(** ** The classifier *)

(** C4. Every score gets one of the five labels, and each label is returned
    exactly on its band of the table: [score >= 0.5] Very Positive,
    [0.05 <= score < 0.5] Positive, [-0.05 < score < 0.05] Neutral,
    [-0.5 < score <= -0.05] Negative, [score <= -0.5] Very Negative. *)
Theorem classify_sentiment_table (score : Q) :
  (classify_sentiment score = "Very Positive"%string <-> 0.5 <= score)
  /\ (classify_sentiment score = "Positive"%string <-> 0.05 <= score < 0.5)
  /\ (classify_sentiment score = "Neutral"%string <-> -0.05 < score < 0.05)
  /\ (classify_sentiment score = "Negative"%string <-> -0.5 < score <= -0.05)
  /\ (classify_sentiment score = "Very Negative"%string <-> score <= -0.5)
  /\ In (classify_sentiment score)
        ["Very Positive"; "Positive"; "Neutral"; "Negative";
         "Very Negative"]%string.
Proof.
  unfold classify_sentiment. compare_floats;
    (split; [|split; [|split; [|split; [|split]]]]);
    try (simpl; tauto);
    split; intros; try discriminate; try lra; try reflexivity.
Qed.

Lemma classify_sentiment_table_witness :
  classify_sentiment 0.5 = "Very Positive"%string
  /\ classify_sentiment 0.05 = "Positive"%string
  /\ classify_sentiment 0.04999 = "Neutral"%string
  /\ classify_sentiment (-0.2) = "Negative"%string
  /\ classify_sentiment (-0.5) = "Very Negative"%string.
Proof.
  split; [|split; [|split; [|split]]].
  - apply (proj1 (classify_sentiment_table 0.5)). lra.
  - apply (proj1 (proj2 (classify_sentiment_table 0.05))). lra.
  - apply (proj1 (proj2 (proj2 (classify_sentiment_table 0.04999)))). lra.
  - apply (proj1 (proj2 (proj2 (proj2 (classify_sentiment_table (-0.2)))))). lra.
  - apply (proj1 (proj2 (proj2 (proj2 (proj2
             (classify_sentiment_table (-0.5))))))).
    lra.
Defined.

(** C5, as stated, fails: at the boundary [-0.05] the test [score > -0.05]
    is false, so the score is not labelled Neutral. *)
Lemma boundary_score_is_not_neutral :
  ~ (classify_sentiment (-0.05) = "Neutral"%string
     /\ classify_sentiment (-0.050001) = "Negative"%string).
Proof. intros [H _]. vm_compute in H. discriminate H. Qed.

(** C5, amended. The boundary score [-0.05] is labelled Negative, as is
    [-0.050001]. *)
Theorem classify_sentiment_boundary :
  classify_sentiment (-0.05) = "Negative"%string
  /\ classify_sentiment (-0.050001) = "Negative"%string.
Proof. split; reflexivity. Qed.

(** ** Text normalisation *)

Lemma truthy_false (s : string) : Text.truthy s = false <-> s = EmptyString.
Proof. destruct s; simpl; split; intro H; congruence. Qed.

Lemma truthy_true (s : string) : Text.truthy s = true <-> s <> EmptyString.
Proof. destruct s; simpl; split; intro H; congruence. Qed.

Lemma space_not_url (c : ascii) (rest : string) :
  Text.is_space c = true -> Text.url_ahead (String c rest) = false.
Proof.
  intro Hc. unfold Text.url_ahead. cbn [Text.literal_ahead].
  destruct (Ascii.eqb_spec "h" c) as [<-|_]; [vm_compute in Hc; discriminate|].
  destruct (Ascii.eqb_spec "w" c) as [<-|_]; [vm_compute in Hc; discriminate|].
  reflexivity.
Qed.

Lemma space_not_marker (c m : ascii) :
  Text.is_space c = true -> Text.is_space m = false -> Ascii.eqb c m = false.
Proof.
  intros Hc Hm. destruct (Ascii.eqb_spec c m) as [->|_]; congruence.
Qed.

Lemma sub_urls_blank (s : string) :
  Text.blank s = true -> Text.sub_urls false s = s.
Proof.
  induction s as [|c rest IH]; simpl; [reflexivity|].
  intro H. apply andb_true_iff in H as [Hc Hrest].
  rewrite (space_not_url c rest Hc). rewrite IH by assumption. reflexivity.
Qed.

Lemma sub_mentions_blank (s : string) :
  Text.blank s = true -> Text.sub_mentions false s = s.
Proof.
  induction s as [|c rest IH]; simpl; [reflexivity|].
  intro H. apply andb_true_iff in H as [Hc Hrest].
  rewrite (space_not_marker c "@" Hc eq_refl). simpl.
  rewrite IH by assumption. reflexivity.
Qed.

================

Directions for this task:
Where the line with "Theorem classify_sentiment_table (score" ends, your copy should end too; please return exactly the lines from the first line of the data through it.

Problem solution:
(** ** The classifier *)

(** C4. Every score gets one of the five labels, and each label is returned
    exactly on its band of the table: [score >= 0.5] Very Positive,
    [0.05 <= score < 0.5] Positive, [-0.05 < score < 0.05] Neutral,
    [-0.5 < score <= -0.05] Negative, [score <= -0.5] Very Negative. *)
Theorem classify_sentiment_table (score : Q) :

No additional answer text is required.